Januari 2015, aku masih tetap yakin bahwa cinta kita adalah anugerah dari Tuhan dan kau adalah lelaki yang Tuhan berikan untukku meskipun telah muncul benih pertanyaan akan perubahan yang kau berikan padaku. Tidak ada lagi surat cinta dari kertas merah muda untukku. Tidak ada lagi semnyum manis yang kau sunggingkan untukku setiap kelas berlangsung di balik jendela. Bahkan semakin bertmbah keraguan itu ketika kabar burung hinggap di telingaku bahwa kelokan telah terbuka.

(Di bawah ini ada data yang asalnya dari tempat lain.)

(* ===== verification/RpcBase.v ===== *)
(** * Requests over MQTT (base/src, rpc/src)

    The base protocol puts a byte with a version and the way of compression in front of a
    payload, the RPC protocol the id of a request and a timeout. A connection has a
    [BaseConnect] in the context of its MQTT session and in it an [RpcConnect]; handles and
    connections share the cells of the head ([Arc<AtomicU8>]), which lie in a store, as do
    the RPC connections. The application's handlers are recorded as calls. *)

From S2P Require Import Prelude SocketContext.

(** What [MqttConnect] is used for here; a connection is named by a number. *)
Class MqttHandle (W : Type) := {
  mq_has_session : Z -> W -> bool;
  mq_uid : Z -> W -> option Z;
  mq_remote : Z -> W -> option (string * Z);
  mq_send : Z -> string -> list Z -> W -> outcome (W * io_result unit);
  mq_close : Z -> io_result unit -> W -> outcome (W * io_result unit);
}.

(** The package compress: the buffer that was filled, and whether it went well. *)
Class CompressApi := {
  compress : list Z -> list Z * bool;
  uncompress : list Z -> list Z * bool;
}.

Definition MQTT_RESPONSE_SYS_TOPIC : string := "$r".

(** ** The base protocol *)

Record BaseCells := mkBaseCells { compress_level : Z; compare : Z; version : Z }.

Record BaseConnect := mkBaseConnect {
  bc_connect : Z;
  bc_cells : nat;
  bc_context : SocketContext nat;        (* the address of an [RpcConnect] *)
}.

(** [BaseConnectHandle] *)
Record BaseConnectHandle := mkBaseConnectHandle { bh_connect : Z; bh_cells : nat }.

Record RpcConnect := mkRpcConnect { gray : Z; rpc_handle : BaseConnectHandle; rpc_timeout : Z }.

Inductive RpcCall :=
| CallConnected (uid : Z)
| CallClosed (uid : Z)
| CallRequest (rpc : nat) (topic : string) (remote : option (string * Z)) (rid : Z) (body : list Z).

Record RpcWorld (W : Type) := mkRpcWorld {
  rw_mqtt : W;
  rw_next : nat;
  rw_cells : gmap nat BaseCells;
  rw_rpcs : gmap nat RpcConnect;
  rw_sessions : gmap Z (SocketContext BaseConnect);   (* the contexts of the MQTT sessions *)
  rw_calls : list RpcCall;
}.
Arguments mkRpcWorld {W}.
Arguments rw_mqtt {W} r.
Arguments rw_next {W} r.
Arguments rw_cells {W} r.
Arguments rw_rpcs {W} r.
Arguments rw_sessions {W} r.
Arguments rw_calls {W} r.

Section base.
Context {W : Type} `{MqttHandle W} `{CompressApi}.
Implicit Types w : RpcWorld W.

Definition set_mqtt x w : RpcWorld W := mkRpcWorld x (rw_next w) (rw_cells w) (rw_rpcs w) (rw_sessions w) (rw_calls w).
Definition set_cells x w : RpcWorld W := mkRpcWorld (rw_mqtt w) (rw_next w) x (rw_rpcs w) (rw_sessions w) (rw_calls w).
Definition set_rpcs x w : RpcWorld W := mkRpcWorld (rw_mqtt w) (rw_next w) (rw_cells w) x (rw_sessions w) (rw_calls w).
Definition set_sessions x w : RpcWorld W := mkRpcWorld (rw_mqtt w) (rw_next w) (rw_cells w) (rw_rpcs w) x (rw_calls w).
Definition call (c : RpcCall) w : RpcWorld W :=
  mkRpcWorld (rw_mqtt w) (rw_next w) (rw_cells w) (rw_rpcs w) (rw_sessions w) (rw_calls w ++ [c]).
Definition next_free w : RpcWorld W :=
  mkRpcWorld (rw_mqtt w) (S (rw_next w)) (rw_cells w) (rw_rpcs w) (rw_sessions w) (rw_calls w).

(** [decode]: an empty payload makes [bin[0]] panic. *)
Definition base_decode (bin : list Z) : outcome (BaseCells * io_result (list Z)) :=
  match bin with
  | [] => Panic
  | b0 :: body =>
      let level := Z.shiftr b0 6 in
      let cells := mkBaseCells level (Z.land b0 0x20) (Z.land b0 0x1f) in
      if (level =? 0)%Z then Done (cells, Ok body)
      else match uncompress body with
           | (buf, true) => Done (cells, Ok buf)
           | (_, false) => Done (cells, Err Other)
           end
  end.

(** [encode]: the compressed body is made, but the plain one is sent. *)
Definition base_encode (level : Z) (cmp : bool) (vsn : Z) (bin : list Z) : io_result (list Z) :=
  let b := Z.lor (Z.land (Z.shiftl level 6) 0xff) (Z.land vsn 0x1f) in
  let head := [if cmp then Z.lor b 0x20 else b] in
  if (level =? 0)%Z then Ok (head ++ bin)
  else match compress bin with
       | (_, true) => Ok (head ++ bin)
       | (_, false) => Err Other
       end.

(** [handle_encode] *)
Definition handle_encode (c : BaseCells) (bin : list Z) : io_result (list Z) :=
  base_encode (compress_level c) (0 <? compare c)%Z (version c) bin.

(** [BaseConnect::new], [get_handle] *)
Definition new_base_connect (mc : Z) w : RpcWorld W * BaseConnect :=
  let a := rw_next w in
  (set_cells (<[a := mkBaseCells 0 0 0]> (rw_cells w)) (next_free w), mkBaseConnect mc a empty_context).
Definition get_handle (c : BaseConnect) : BaseConnectHandle := mkBaseConnectHandle (bc_connect c) (bc_cells c).

(** [BaseConnectHandle::send], [reply], [close]; the result of the connection is ignored. *)
Definition handle_send (h : BaseConnectHandle) (topic : string) (data : list Z) w : outcome (RpcWorld W) :=
  c ← lift (rw_cells w !! bh_cells h);
  match handle_encode c data with
  | Ok bin => r ← mq_send (bh_connect h) topic bin (rw_mqtt w); Done (set_mqtt r.1 w)
  | Err _ => Done w
  end.
Definition handle_reply (h : BaseConnectHandle) : list Z -> RpcWorld W -> outcome (RpcWorld W) :=
  handle_send h MQTT_RESPONSE_SYS_TOPIC.
Definition handle_close (h : BaseConnectHandle) (reason : option string) w : outcome (RpcWorld W) :=
  r ← mq_close (bh_connect h) (match reason with Some _ => Err Other | None => Ok tt end) (rw_mqtt w);
  Done (set_mqtt r.1 w).

(** [BaseInnerListener] and [BaseInnerService] *)
Record BaseInner := mkBaseInner {
  inner_connected : BaseConnect -> RpcWorld W -> RpcWorld W * BaseConnect * io_result unit;
  inner_closed : BaseConnect -> io_result unit -> RpcWorld W -> RpcWorld W;
  inner_request : BaseConnect -> string -> list Z -> RpcWorld W -> RpcWorld W * io_result unit;
}.
Variable inner : BaseInner.

Definition session_context (mc : Z) w : SocketContext BaseConnect := default empty_context (rw_sessions w !! mc).

(** [BaseListener::connected]; a context that is there already stays. *)
Definition base_connected (mc : Z) w : RpcWorld W * io_result unit :=
  if mq_has_session mc (rw_mqtt w) then
    let '(w, c) := new_base_connect mc w in
    let '(w, c, result) := inner_connected inner c w in
    (set_sessions (<[mc := (set c (session_context mc w)).1]> (rw_sessions w)) w, result)
  else (w, Err Other).

(** [BaseListener::closed] *)
Definition base_closed (mc : Z) (reason : io_result unit) w : RpcWorld W :=
  match remove (session_context mc w) with
  | (ctx, Ok (Some c)) => inner_closed inner c reason (set_sessions (<[mc := ctx]> (rw_sessions w)) w)
  | _ => w
  end.

(** [BaseService::publish] *)
Definition base_publish (mc : Z) (topic : string) (payload : list Z) w : outcome (RpcWorld W * io_result unit) :=
  if mq_has_session mc (rw_mqtt w) then
    match get (session_context mc w) with
    | Some a =>
        let c := data a in
        r ← base_decode payload;
        let w := set_cells (<[bc_cells c := r.1]> (rw_cells w)) w in
        match r.2 with
        | Err _ => Done (w, Err Other)
        | Ok bin => Done (inner_request inner c topic bin w)
        end
    | None => Done (w, Err Other)
    end
  else Done (w, Err Other).
End base.

(** ** RPC *)

Section rpc.
Context {W : Type} `{MqttHandle W} `{CompressApi}.
Implicit Types w : RpcWorld W.

(** The id of a request from its bytes, the lowest first. *)
Definition rid_of (b0 b1 b2 b3 : Z) : Z :=
  Z.lor (Z.lor (Z.lor (Z.land (Z.shiftl b3 24) 0xffffffff) (Z.land (Z.shiftl b2 16) 0xffffff))
    (Z.land (Z.shiftl b1 8) 0xffff)) (Z.land b0 0xff).
Definition rid_bytes (rid : Z) : list Z :=
  [Z.land rid 0xff; Z.land (Z.shiftr rid 8) 0xff; Z.land (Z.shiftr rid 16) 0xff; Z.land (Z.shiftr rid 24) 0xff].

(** [decode]: at least one byte must follow the head. *)
Definition rpc_decode (bin : list Z) : io_result (Z * Z * list Z) :=
  match bin with
  | b0 :: b1 :: b2 :: b3 :: t :: ((_ :: _) as body) =>
      Ok (rid_of b0 b1 b2 b3, t, body)
  | _ => Err Other
  end.

(** [encode] *)
Definition rpc_encode (timeout rid : Z) (bin : list Z) : list Z :=
  rid_bytes rid ++ [timeout] ++ bin.

(** [RpcConnect::new] *)
Definition new_rpc_connect (h : BaseConnectHandle) : RpcConnect := mkRpcConnect (-1) h 0.
Definition set_gray (n : option Z) (c : RpcConnect) : RpcConnect :=
  mkRpcConnect (match n with Some n => n | None => -1 end) (rpc_handle c) (rpc_timeout c).
Definition rpc_get_id (c : RpcConnect) w : Z := default 0%Z (mq_uid (bh_connect (rpc_handle c)) (rw_mqtt w)).
Definition rpc_get_remote_addr (c : RpcConnect) w : option (string * Z) := mq_remote (bh_connect (rpc_handle c)) (rw_mqtt w).

(** [RpcConnect::send], [reply], [close] *)
Definition rpc_send (a : nat) (topic : string) (rid : Z) (data : list Z) w : outcome (RpcWorld W) :=
  c ← lift (rw_rpcs w !! a);
  handle_send (rpc_handle c) topic (rpc_encode (rpc_timeout c) rid data) w.
Definition rpc_reply (a : nat) : Z -> list Z -> RpcWorld W -> outcome (RpcWorld W) := rpc_send a MQTT_RESPONSE_SYS_TOPIC.
Definition rpc_close (a : nat) (reason : option string) w : outcome (RpcWorld W) :=
  c ← lift (rw_rpcs w !! a);
  handle_close (rpc_handle c) reason w.

(** [RpcListener] and [RpcService]: which handlers are set. *)
Record RpcHandlers := mkRpcHandlers { connected_handler : bool; closed_handler : bool; request_handler : bool }.
Variable handlers : RpcHandlers.

(** [RpcListener::connected]: without a handler it is an error. *)
Definition rpc_connected (c : BaseConnect) w : RpcWorld W * BaseConnect * io_result unit :=
  let a := rw_next w in
  let rpc := new_rpc_connect (get_handle c) in
  match set a (bc_context c) with
  | (ctx, true) =>
      let c := mkBaseConnect (bc_connect c) (bc_cells c) ctx in
      let w := set_rpcs (<[a := rpc]> (rw_rpcs w)) (next_free w) in
      if connected_handler handlers then (call (CallConnected (rpc_get_id rpc w)) w, c, Ok tt) else (w, c, Err Other)
  | (_, false) => (w, c, Err Other)
  end.

(** [RpcListener::closed] *)
Definition rpc_closed (c : BaseConnect) (reason : io_result unit) w : RpcWorld W :=
  match remove (bc_context c) with
  | (_, Ok (Some a)) =>
      match rw_rpcs w !! a with
      | Some rpc => if closed_handler handlers then call (CallClosed (rpc_get_id rpc w)) w else w
      | None => w
      end
  | _ => w
  end.

(** [RpcService::request] *)
Definition rpc_request (c : BaseConnect) (topic : string) (payload : list Z) w : RpcWorld W * io_result unit :=
  match get (bc_context c) with
  | Some ctx =>
      let a := data ctx in
      match rw_rpcs w !! a, rpc_decode payload with
      | Some rpc, Ok (rid, timeout, bin) =>
          let w := set_rpcs (<[a := mkRpcConnect (gray rpc) (rpc_handle rpc) timeout]> (rw_rpcs w)) w in
          if request_handler handlers then (call (CallRequest a topic (rpc_get_remote_addr rpc w) rid bin) w, Ok tt)
          else (w, Err Other)
      | _, _ => (w, Err Other)
      end
  | None => (w, Err Other)
  end.

Definition rpc_inner : BaseInner := mkBaseInner rpc_connected rpc_closed rpc_request.
End rpc.

(** ** Heads *)

Lemma land_byte z : Z.land z 0xff = (z mod 2 ^ 8)%Z.
Proof. change 0xff%Z with (Z.ones 8). by rewrite Z.land_ones. Qed.

Lemma rid_roundtrip r : (0 <= r < 2 ^ 32)%Z ->
  rid_of (Z.land r 0xff) (Z.land (Z.shiftr r 8) 0xff) (Z.land (Z.shiftr r 16) 0xff) (Z.land (Z.shiftr r 24) 0xff) = r.
Proof.
  intros Hr. unfold rid_of. rewrite !land_byte, !Z.shiftr_div_pow2, !Z.shiftl_mul_pow2 by lia.
  change 0xffffffff%Z with (Z.ones 32). change 0xffffff%Z with (Z.ones 24). change 0xffff%Z with (Z.ones 16).
  rewrite !Z.land_ones by lia. set (x0 := (r mod 2 ^ 8)%Z). set (x1 := ((r / 2 ^ 8) mod 2 ^ 8)%Z).
  set (x2 := ((r / 2 ^ 16) mod 2 ^ 8)%Z). set (x3 := ((r / 2 ^ 24) mod 2 ^ 8)%Z).
  assert (0 <= x0 < 256 /\ 0 <= x1 < 256 /\ 0 <= x2 < 256 /\ 0 <= x3 < 256)%Z as (? & ? & ? & ?)
    by (split_and!; apply Z.mod_pos_bound; lia).
  assert (r = ((x3 * 2 ^ 8 + x2) * 2 ^ 8 + x1) * 2 ^ 8 + x0)%Z as Er.
  { unfold x0, x1, x2, x3. change (2 ^ 16)%Z with (2 ^ 8 * 2 ^ 8)%Z. change (2 ^ 24)%Z with (2 ^ 8 * 2 ^ 8 * 2 ^ 8)%Z.
    rewrite <- !Z.div_div by lia. change (2 ^ 8)%Z with 256%Z.
    rewrite (Z.mod_small (r / 256 / 256 / 256)).
    - pose proof (Z.div_mod r 256). pose proof (Z.div_mod (r / 256) 256). pose proof (Z.div_mod (r / 256 / 256) 256). lia.
    - split; [repeat apply Z.div_pos; lia|]. rewrite !Z.div_div by lia. apply Z.div_lt_upper_bound; lia. }
  rewrite (Z.mod_small (x3 * 2 ^ 24)), (Z.mod_small (x2 * 2 ^ 16)), (Z.mod_small (x1 * 2 ^ 8)), (Z.mod_small x0) by lia.
  rewrite (lor_disjoint x3 24) by lia. replace (x3 * 2 ^ 24 + x2 * 2 ^ 16)%Z with ((x3 * 2 ^ 8 + x2) * 2 ^ 16)%Z by lia.
  rewrite lor_disjoint by lia.
  replace ((x3 * 2 ^ 8 + x2) * 2 ^ 16 + x1 * 2 ^ 8)%Z with (((x3 * 2 ^ 8 + x2) * 2 ^ 8 + x1) * 2 ^ 8)%Z by lia.
  rewrite lor_disjoint by lia. lia.
Qed.

Lemma rpc_decode_encode timeout rid body : (0 <= rid < 2 ^ 32)%Z -> body <> [] ->
  rpc_decode (rpc_encode timeout rid body) = Ok (rid, timeout, body).
Proof. intros Hr Hb. destruct body as [|b body]; [done|]. cbn. by rewrite rid_roundtrip. Qed.

(** A request or an answer without a body cannot be decoded, though it can be encoded. *)
Lemma rpc_empty_body timeout rid : rpc_decode (rpc_encode timeout rid []) = Err Other.
Proof. done. Qed.

(** The head of the base protocol: the level has two bits, the version five. *)
Lemma base_head_fields level cmp vsn :
  (0 <= level < 4)%Z -> (0 <= vsn < 32)%Z ->
  let b0 := let b := Z.lor (Z.land (Z.shiftl level 6) 0xff) (Z.land vsn 0x1f) in if cmp : bool then Z.lor b 0x20 else b in
  Z.shiftr b0 6 = level /\ Z.land b0 0x20 = (if cmp then 0x20 else 0)%Z /\ Z.land b0 0x1f = vsn.
Proof.
  intros Hl Hv. assert (level = 0 \/ level = 1 \/ level = 2 \/ level = 3)%Z as Hl' by lia.
  assert (vsn ∈ (Z.of_nat <$> seq 0 32)) as Hv'.
  { apply list_elem_of_fmap. exists (Z.to_nat vsn). split; [lia|]. apply elem_of_seq. lia. }
  assert (Forall (fun vsn => forall level cmp, (level = 0 \/ level = 1 \/ level = 2 \/ level = 3)%Z ->
    let b0 := let b := Z.lor (Z.land (Z.shiftl level 6) 0xff) (Z.land vsn 0x1f) in if cmp : bool then Z.lor b 0x20 else b in
    Z.shiftr b0 6 = level /\ Z.land b0 0x20 = (if cmp then 0x20 else 0)%Z /\ Z.land b0 0x1f = vsn) (Z.of_nat <$> seq 0 32)) as Hall.
  { cbn. repeat (apply Forall_cons; split; [intros l [] [->|[->|[->| ->]]]; done|]). apply Forall_nil_2. }
  rewrite Forall_forall in Hall. by apply Hall.
Qed.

Maka luka pun semakin parah. Kutanya pada burung pembawa kabar buruk itu. Jawabnya hanya anggukan. Artinya ada pembenaran. Namun, aku masih yakin bahwa kau adalah belahan jiwaku.
Setahun berlalu, hari ini, luka mengangah menghadang di wajahku. Semua kabar itu benar adanya. Seorang gadis cantik yang tidak lain adalah temanku telah kau titipkan ruh di rahimnya. Mulailah kuteteskan sedikit demi sedikit air mata kebencian dan kekecewaan. Tahun itu adalah kehancuran. Tuhan adil padaku. Tuhan melukiskan orang yang kuanggap belahan jiwaku dan surga untukku dari-Nya ternyata tidak lain adalah pembohong. Bagaimana jika cinta itu telah terjalin sebagai pasangan suami istri. Mungkin lebih sakit dari apa yang kurasakan saat ini.
Adzan azhar telah dikumandangkan, kewajibanku telah kutunaikan. Tiba-tiba, di depan rumah kau muncul dan berusaha menjelaskannya. Baiklah, akan kudengar semua celoteh dari mu. Pintaku, ajak aku ke Losari. Harapku, dimana kisah itu dimulai, akan kuakhiri di situ jua. Di sana kau jelaskan bahwa itu adalah khilaf. Lalu kulayangkan sedikit telapak tanganku ke pipimu. Kau hanya diam karena memang kau bersalah.
Tidak...! sepertinya kau telah hilang dalam relung ingatan ini. Derai angin dan ombak kecil Losari adalah saksi bisu bahwa kau telah khianat. Kau dustakan semua apa yang telah kita patrikan dahulu, di tempat ini jua. Tapi, bukan itu lelaki yang sesungguhnya. Kau katakan bahwa kita akan sehidup semati, tapi mengapa ada orang lain yang kau jadikan intan di hatimu, lalu kau menempatkan ku pada sebuah wadah botol kecil dan melemparnya kelaut. Luar biasa. Inikah kau yang sesungguhnya. Jika saya yang melakukan khianat itu, maka sudah tentu aku malu untuk memunculkan wajahku di depan orang banyak. Ini adalah siri”. Siri’nya orang yang tahu arti dan tak khianat sepertimu. Tapi kamu tidak, tanpa rasa malu kau tengadahkan kepalamu dengan begitu congkak di hadapan mereka. Tidak tahu rasa malu. Tentu kebusukannya kau bagi padaku. Dan aku mulai  tersadar bahwa setahun lalu kau pernah berkata bahwa cinta mu seberat matahari yang terbenam, maka terbenamlah cintamu utnukku saat ini.


No comments:

Post a Comment

Semangat Kolaborasi Riset Membangun IKN Berbudaya: Desa Telemow Bersiap Menjadi Laboratorium Hidup Kearifan Lokal

  Penajam Paser Utara, 16 September 2024 – Gemuruh semangat pembangunan Ibu Kota Negara Nusantara di Kalimantan Timur bergema hingga ke pel...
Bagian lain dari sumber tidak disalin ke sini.